=== Section Start ===

(* ===== verification/Tasks.v ===== *)
(** * Task records (core/src/service/task.rs)

    The summary of a task with its conditional update, and its append-only
    event log. *)

From S2P Require Import Prelude Bytes Errors Keys Records Kv Prog Scan Pagination Artifact Repo.

(** [record.schema_version = CURRENT_RECORD_VERSION]. *)
Definition tr_current (r : TaskRecord) : TaskRecord :=
  mkTaskRecord CURRENT_RECORD_VERSION (tr_id r) (tr_kind r) (tr_status r) (tr_created_at r)
    (tr_started_at r) (tr_completed_at r) (tr_updated_at r) (tr_progress r) (tr_result r)
    (tr_error r) (tr_summary r) (tr_owner_instance_id r) (tr_deleting r) (tr_event_seq r).

Section tasks.
Context `{Serde TaskRecord} `{Serde TaskEventRecord}.

(** core/src/service/task.rs:24-29 *)
Definition put_task_summary (record : TaskRecord) : prog (result unit) :=
  let record := tr_current record in
  let '(table, pk, sk) := task_key (tr_id record) in
  typed_put table pk sk record.

(** core/src/service/task.rs:32-38 *)
Definition get_task_summary (id : string) : prog (result (option TaskRecord)) :=
  let '(table, pk, sk) := task_key id in
  let*? o := kv (Get table pk sk) in
  match o with
  | Some bytes => let! r := serde_result (from_slice bytes) in Ret (Ok (Some r))
  | None => Ret (Ok None)
  end.

(** core/src/service/task.rs:42-51 *)
Definition get_task_summary_versioned (id : string) : prog (result (option (TaskRecord * Z))) :=
  let '(table, pk, sk) := task_key id in
  let*? o := kv (GetVersioned table pk sk) in
  match o with
  | Some (bytes, version) =>
      let! r := serde_result (from_slice bytes) in Ret (Ok (Some (r, version)))
  | None => Ret (Ok None)
  end.

(** core/src/service/task.rs:61-72 *)
Definition put_task_summary_if_unchanged (record : TaskRecord) (expected_version : Z) :
    prog (result bool) :=
  let record := tr_current record in
  let '(table, pk, sk) := task_key (tr_id record) in
  let! bytes := serde_result (to_vec_named record) in
  kv (PutIfVersion table pk sk bytes (Some expected_version)).

(** core/src/service/task.rs:75-84 *)
Definition list_tasks : prog (result (list TaskRecord)) :=
  typed_list TABLE_TASKS SINGLE_PK "" ADMIN_ENTITY_CAP.

(** core/src/service/task.rs:89-92 *)
Definition delete_task_summary (id : string) : prog (result bool) :=
  let '(table, pk, sk) := task_key id in
  kv (Delete table pk sk).

(** core/src/service/task.rs:100-115 *)
Definition append_task_event (task_id : string) (seq : N) (message : string) : prog (result bool) :=
  let* now := call ENow in
  let record := mkTaskEventRecord CURRENT_RECORD_VERSION task_id (Z.of_N seq) now message in
  let '(table, pk, sk) := task_event_key task_id seq in
  typed_put_if_absent table pk sk record.

(** core/src/service/task.rs:120-142 *)
Definition list_task_events_since (task_id : string) (from_seq : N) (limit : nat) :
    prog (result (list TaskEventRecord)) :=
  let start_sk := pad_zero 20 (show_uint from_seq) in
  let pk := task_event_pk task_id in
  let*? scan := kv (ScanRange TABLE_TASK_EVENTS pk start_sk None limit) in
  Ret (decode_all (items scan)).

(** core/src/service/task.rs:146-171 *)
Fixpoint drain_task_events (fuel : nat) (task_id : string) : prog (result unit) :=
  match fuel with
  | O => Spin
  | S fuel =>
      let pk := task_event_pk task_id in
      let*? result := kv (ScanPrefix TABLE_TASK_EVENTS pk "" SCAN_BATCH_SIZE) in
      if decide (items result = []) then Ret (Ok tt)
      else
        let del_keys := (λ '(sk, _), (pk, sk)) <$> items result in
        let*? _ := kv (DeleteBatch TABLE_TASK_EVENTS del_keys) in
        if done_ result then Ret (Ok tt)
        else drain_task_events fuel task_id
  end.
End tasks.

(** ** The event log *)

Section log.
Context `{Serde TaskRecord} `{Serde TaskEventRecord} `{UuidGen}.
Implicit Types (m : kvmap) (w : world kvmap).

Definition event_sk (seq : N) : string := pad_zero 20 (show_uint seq).

(** The log of a task: its events by sequence number, ascending. *)
Definition event_log m (task_id : string) (log : list (N * (bytes * Z))) : Prop :=
  StronglySorted (λ x y, x.1 < y.1)%N log ∧ Forall (λ x, x.1 < 2 ^ 64)%N log ∧
  part m TABLE_TASK_EVENTS task_id = (λ x, (event_sk x.1, x.2)) <$> log.

Lemma event_sk_lt a b : (a < 2 ^ 64)%N → (b < 2 ^ 64)%N →
  str_lt (event_sk a) (event_sk b) ↔ (a < b)%N.
Proof.
  assert (∀ n, n < 2 ^ 64 → n < 10 ^ N.of_nat 20)%N as Hlt.
  { intros n Hn. eapply N.lt_trans; [exact Hn|reflexivity]. }
  intros Ha%Hlt Hb%Hlt. unfold event_sk.
  rewrite (pad_zero_fixed 20 a), (pad_zero_fixed 20 b);
    [|apply Nat.lt_0_succ|exact Hb|apply Nat.lt_0_succ|exact Ha].
  by apply fixed_dec_lt.
Qed.

Lemma event_sk_le a b : (a < 2 ^ 64)%N → (b < 2 ^ 64)%N →
  str_le (event_sk a) (event_sk b) ↔ (a ≤ b)%N.
Proof.
  intros Ha Hb. rewrite str_le_nlt, event_sk_lt by done. lia.
Qed.

(** The events the listing decodes. *)
Definition log_values (log : list (N * (bytes * Z))) : list (string * bytes) :=
  (λ x, (event_sk x.1, x.2.1)) <$> log.

Lemma run_list_events task_id from limit log w :
  event_log (w_kv w) task_id log → (from < 2 ^ 64)%N →
  run (list_task_events_since task_id from limit) w =
    (Some (decode_all (log_values (take limit (filter (λ x, from ≤ x.1)%N log)))), w).
Proof.
  intros (Hs & Hb & Hp) Hfrom. unfold list_task_events_since.
  rewrite run_bind_ok, run_kv_spec. cbn [spec_store fst snd run]. rewrite set_kv_id.
  change (task_event_pk task_id) with task_id. rewrite Hp. do 3 f_equal.
  unfold scan_of, log_values. cbn [items]. rewrite filter_fmap_comm, <-fmap_take, <-list_fmap_compose.
  rewrite (filter_ext_in _ (λ x, from ≤ x.1)%N); [done|].
  intros x Hx. rewrite Forall_forall in Hb. specialize (Hb x Hx). simpl in *. unfold in_range.
  fold (event_sk from). rewrite event_sk_le by done. tauto.
Qed.

(** The log is determined by the keys of the partition. *)
Lemma event_log_intro m task_id log :
  StronglySorted (λ x y, x.1 < y.1)%N log → Forall (λ x, x.1 < 2 ^ 64)%N log →
  (∀ sk v, m !! (TABLE_TASK_EVENTS, task_id, sk) = Some v ↔ ∃ seq, (seq, v) ∈ log ∧ sk = event_sk seq) →
  event_log m task_id log.
Proof.
  intros Hs Hb Hm. split_and!; [done|done|]. symmetry. apply part_unique.
  - clear Hm. induction Hs as [|x log Hs IH Hx]; [constructor|]. apply Forall_cons in Hb as [Hbx Hb].
    constructor; [by apply IH|]. apply Forall_fmap. rewrite Forall_forall in Hx, Hb |- *.
    intros y Hy. apply event_sk_lt; [done|by apply Hb|by apply Hx].
  - intros sk v. rewrite Hm, list_elem_of_fmap. split.
    + intros ([seq v'] & [= -> ->] & Hin). by exists seq.
    + intros (seq & Hin & ->). by exists (seq, v).
Qed.

(** ** Draining *)

Lemma run_drain_events fuel task_id w :
  length (part (w_kv w) TABLE_TASK_EVENTS task_id) < fuel →
  ∃ m', run (drain_task_events fuel task_id) w = (Some (Ok tt), set_kv m' w) ∧
    drained (λ x, x = (TABLE_TASK_EVENTS, task_id)) (w_kv w) m'.
Proof.
  revert w. induction fuel as [|fuel IH]; intros w Hf; [lia|]. cbn [drain_task_events].
  change (task_event_pk task_id) with task_id.
  rewrite run_bind_ok, run_kv_spec. cbn [spec_store fst snd]. rewrite set_kv_id.
  rewrite filter_all by (apply Forall_forall; intros; apply starts_with_nil).
  set (l := part (w_kv w) TABLE_TASK_EVENTS task_id) in *.
  case_decide as Hnil; cbn [items scan_of] in Hnil.
  - exists (w_kv w). rewrite set_kv_id. split; [done|]. intros t' pk' sk. split; [|done].
    intros [= -> ->]. apply part_nil. by apply fmap_nil_inv, take_batch_nil in Hnil.
  - cbn [items scan_of done_].
    replace ((λ '(sk, _), (task_id, sk)) <$> (prod_map id fst <$> take SCAN_BATCH_SIZE l))
      with ((λ x, (task_id, x.1)) <$> take SCAN_BATCH_SIZE l)
      by (rewrite <-list_fmap_compose; apply list_fmap_ext; by intros ? [? [? ?] ] _).
    rewrite run_bind_ok, (run_kv_spec (DeleteBatch _ _)). cbn [spec_store].
    rewrite spec_delete_batch_eq. cbn [fst snd].
    pose proof (part_delete_take (w_kv w) TABLE_TASK_EVENTS task_id SCAN_BATCH_SIZE) as Hpart.
    fold l in Hpart. set (m1 := foldl _ _ _) in *.
    assert (∀ t pk sk, (t, pk) ≠ (TABLE_TASK_EVENTS, task_id) → m1 !! (t, pk, sk) = w_kv w !! (t, pk, sk)) as Hother.
    { intros t pk sk Hne. unfold m1. rewrite delete_all_lookup, decide_False; [done|].
      intros [-> (x & [= -> _] & _)%list_elem_of_fmap]. by destruct Hne. }
    case_bool_decide as Hdone.
    + exists m1. split; [done|]. intros t pk sk. split; [|by apply Hother].
      intros [= -> ->]. rewrite drop_ge in Hpart by done. by apply part_nil.
    + destruct (IH (set_kv m1 w)) as (m' & Hr & Hd).
      { cbn [w_kv set_kv]. rewrite Hpart, length_drop. unfold SCAN_BATCH_SIZE in *. lia. }
      exists m'. split; [done|]. intros t pk sk. destruct (Hd t pk sk) as [Hin Hout].
      split; [done|]. intros Hne. rewrite Hout by done. by apply Hother.
Qed.
End log.

(** ** Properties *)

Section properties.
Context `{Serde TaskRecord} `{Serde TaskEventRecord} `{UuidGen}.
Implicit Types (m : kvmap) (w : world kvmap).

(** Tailing the event log loses nothing.  For every sequence number, the
    listing returns the first events at or after it, in increasing numeric
    order of their sequence numbers, up to the limit; so a reader that asks
    again from the last number it saw plus one gets the rest. *)
Theorem list_task_events_since_window task_id from limit log w :
  event_log (w_kv w) task_id log → (from < 2 ^ 64)%N →
  run (list_task_events_since task_id from limit) w =
    (Some (decode_all (log_values (take limit (filter (λ x, from ≤ x.1)%N log)))), w) ∧
  ∀ x, last (take limit (filter (λ x, from ≤ x.1)%N log)) = Some x → (x.1 + 1 < 2 ^ 64)%N →
    ∀ limit', run (list_task_events_since task_id (x.1 + 1) limit') w =
      (Some (decode_all (log_values (take limit' (drop limit (filter (λ x, from ≤ x.1)%N log))))), w).
Proof.
  intros Hlog Hfrom. split; [by apply run_list_events|]. intros x Hx Hb limit'.
  rewrite (run_list_events _ _ _ log) by done. do 5 f_equal. destruct Hlog as (Hs & _ & _).
  set (l := filter (λ x, from ≤ x.1)%N log) in *.
  assert (StronglySorted (λ x y, x.1 < y.1)%N l) as Hsl by by apply StronglySorted_filter.
  assert (x ∈ l) as Hxl.
  { apply last_Some in Hx as [l' Hl']. rewrite <-(take_drop limit l), Hl'. set_solver. }
  assert (filter (λ y, x.1 + 1 ≤ y.1)%N log = filter (λ y, x.1 + 1 ≤ y.1)%N l) as ->.
  { unfold l. rewrite filter_filter_and. apply filter_ext_in. intros y _.
    apply list_elem_of_filter in Hxl as [? _]. lia. }
  clearbody l. apply last_Some in Hx as [l' Hl'].
  assert (l = (l' ++ [x]) ++ drop limit l) as Hl by by rewrite <-Hl', take_drop.
  revert Hl. generalize (drop limit l). intros l2 Hl. rewrite Hl in Hsl |- *.
  apply StronglySorted_app in Hsl as (Hlt & Hs1 & _). apply StronglySorted_app in Hs1 as (Hlt' & _ & _).
  rewrite filter_app, filter_none, filter_all; [done| |].
  - apply Forall_forall. intros y Hy. specialize (Hlt x y ltac:(set_solver) Hy). simpl in Hlt. lia.
  - apply Forall_forall. intros y [Hy|Hy%list_elem_of_singleton]%elem_of_app; [|subst; lia].
    specialize (Hlt' y x Hy ltac:(set_solver)). simpl in Hlt'. lia.
Qed.

(** Appending an event is idempotent.  A new sequence number is recorded
    once with its message; a retried append of the same number reports
    [false], keeps the first event and changes nothing. *)
Theorem append_task_event_idempotent task_id seq message b w :
  to_vec_named (mkTaskEventRecord CURRENT_RECORD_VERSION task_id (Z.of_N seq) (w_now w) message) = inr b →
  w_kv w !! task_event_key task_id seq = None →
  let w' := set_kv (<[task_event_key task_id seq := (b, 1%Z)]> (w_kv w)) w in
  run (append_task_event task_id seq message) w = (Some (Ok true), w') ∧
  ∀ message' b',
    to_vec_named (mkTaskEventRecord CURRENT_RECORD_VERSION task_id (Z.of_N seq) (w_now w) message') = inr b' →
    run (append_task_event task_id seq message') w' = (Some (Ok false), w').
Proof.
  intros Hb Hm w'. unfold append_task_event. split.
  - rewrite run_bind. cbn [call run handle]. cbn [task_event_key]. unfold typed_put_if_absent. rewrite Hb.
    cbn [serde_result try_]. rewrite (run_kv_spec (PutIfAbsent _ _ _ _)). cbn [spec_store].
    unfold spec_put_if_version. change (TABLE_TASK_EVENTS, task_id, pad_zero 20 (show_uint seq))
      with (task_event_key task_id seq). by rewrite Hm, decide_True.
  - intros message' b' Hb'. rewrite run_bind. cbn [call run handle]. cbn [task_event_key].
    unfold typed_put_if_absent. change (w_now w') with (w_now w). rewrite Hb'.
    cbn [serde_result try_]. rewrite (run_kv_spec (PutIfAbsent _ _ _ _)). cbn [spec_store].
    unfold spec_put_if_version. change (TABLE_TASK_EVENTS, task_id, pad_zero 20 (show_uint seq))
      with (task_event_key task_id seq). cbn [w_kv set_kv w']. rewrite lookup_insert_eq, decide_False by done.
    cbn [fst snd]. done.
Qed.

(** Draining a task's log terminates and removes exactly its events, however
    many batches they take. *)
Theorem drain_task_events_exact fuel task_id w :
  length (part (w_kv w) TABLE_TASK_EVENTS task_id) < fuel →
  ∃ m', run (drain_task_events fuel task_id) w = (Some (Ok tt), set_kv m' w) ∧
    (∀ seq, m' !! task_event_key task_id seq = None) ∧
    ∀ t pk sk, (t, pk) ≠ (TABLE_TASK_EVENTS, task_id) → m' !! (t, pk, sk) = w_kv w !! (t, pk, sk).
Proof.
  intros Hf. destruct (run_drain_events fuel task_id w Hf) as (m' & Hr & Hd).
  exists m'. split_and!; [done| |].
  - intros seq. by apply Hd.
  - intros t pk sk Hne. by apply Hd.
Qed.
End properties.

(** ** Witnesses *)

Definition toy_event (seq : Z) (msg : string) : TaskEventRecord :=
  mkTaskEventRecord CURRENT_RECORD_VERSION "t" seq 7%Z msg.

Definition toy_ev_serde : Serde TaskEventRecord :=
  table_serde [toy_event 2 "two"; toy_event 10 "ten"; toy_event 11 "eleven"].

Definition toy_log : list (N * (bytes * Z)) :=
  [(2%N, ("0", 1%Z)); (10%N, ("1", 1%Z)); (11%N, ("2", 1%Z))].

Definition toy_log_world : world kvmap :=
  mkWorld (list_to_map ((λ x, (task_event_key "t" x.1, x.2)) <$> toy_log)) ∅ ∅ 7%Z 0 [] false.

Definition empty_log_world : world kvmap := mkWorld (∅ : kvmap) ∅ ∅ 7%Z 0 [] false.

Lemma toy_event_log : event_log (w_kv toy_log_world) "t" toy_log.
Proof.
  split_and!; [|by_decide|vm_compute; reflexivity].
  unfold toy_log. repeat constructor.
Qed.

Lemma list_task_events_since_window_witness :
  let _ := toy_ev_serde in let _ := toy_uuid in
  run (list_task_events_since "t" 3 1) toy_log_world = (Some (Ok [toy_event 10 "ten"]), toy_log_world) ∧
  run (list_task_events_since "t" (10 + 1) 5) toy_log_world = (Some (Ok [toy_event 11 "eleven"]), toy_log_world).
Proof.
  intros ? ?.
  destruct (@list_task_events_since_window toy_ev_serde toy_uuid "t" 3 1 toy_log toy_log_world
    toy_event_log ltac:(reflexivity)) as [H1 H2].
  split.
  - refine (eq_trans H1 _). apply (f_equal (λ p, (Some p, toy_log_world))). vm_compute. reflexivity.
  - refine (eq_trans (H2 (10%N, ("1", 1%Z)) _ _ 5) _); [vm_compute; reflexivity|reflexivity|].
    apply (f_equal (λ p, (Some p, toy_log_world))). vm_compute. reflexivity.
Defined.

Lemma append_task_event_idempotent_witness :
  let _ := toy_ev_serde in let _ := toy_uuid in
  run (append_task_event "t" 10 "ten") empty_log_world =
    (Some (Ok true), set_kv (<[task_event_key "t" 10 := ("1", 1%Z)]> (w_kv empty_log_world)) empty_log_world).
Proof.
  intros ? ?.
  refine (proj1 (@append_task_event_idempotent toy_ev_serde toy_uuid "t" 10 "ten" "1" empty_log_world _ _));
    vm_compute; reflexivity.
Defined.

Lemma drain_task_events_exact_witness :
  let _ := toy_uuid in
  ∃ m', run (drain_task_events 4 "t") toy_log_world = (Some (Ok tt), set_kv m' toy_log_world) ∧
    m' !! task_event_key "t" 10 = None.
Proof.
  intros ?. destruct (@drain_task_events_exact toy_uuid 4 "t" toy_log_world) as (m' & Hr & Hd & _);
    [by_decide|].
  exists m'. split; [exact Hr|apply Hd].
Defined.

=== Section End ===

— PROBLEM REQUIREMENTS —
Would you print, exactly as written, every line above from the one holding "let '(table, pk, sk) := task_event_key" through the one holding "let start_sk := pad_zero", with both included and no other lines?

— RESPONSE AREA —
  let '(table, pk, sk) := task_event_key task_id seq in
  typed_put_if_absent table pk sk record.

(** core/src/service/task.rs:120-142 *)
Definition list_task_events_since (task_id : string) (from_seq : N) (limit : nat) :
    prog (result (list TaskEventRecord)) :=
  let start_sk := pad_zero 20 (show_uint from_seq) in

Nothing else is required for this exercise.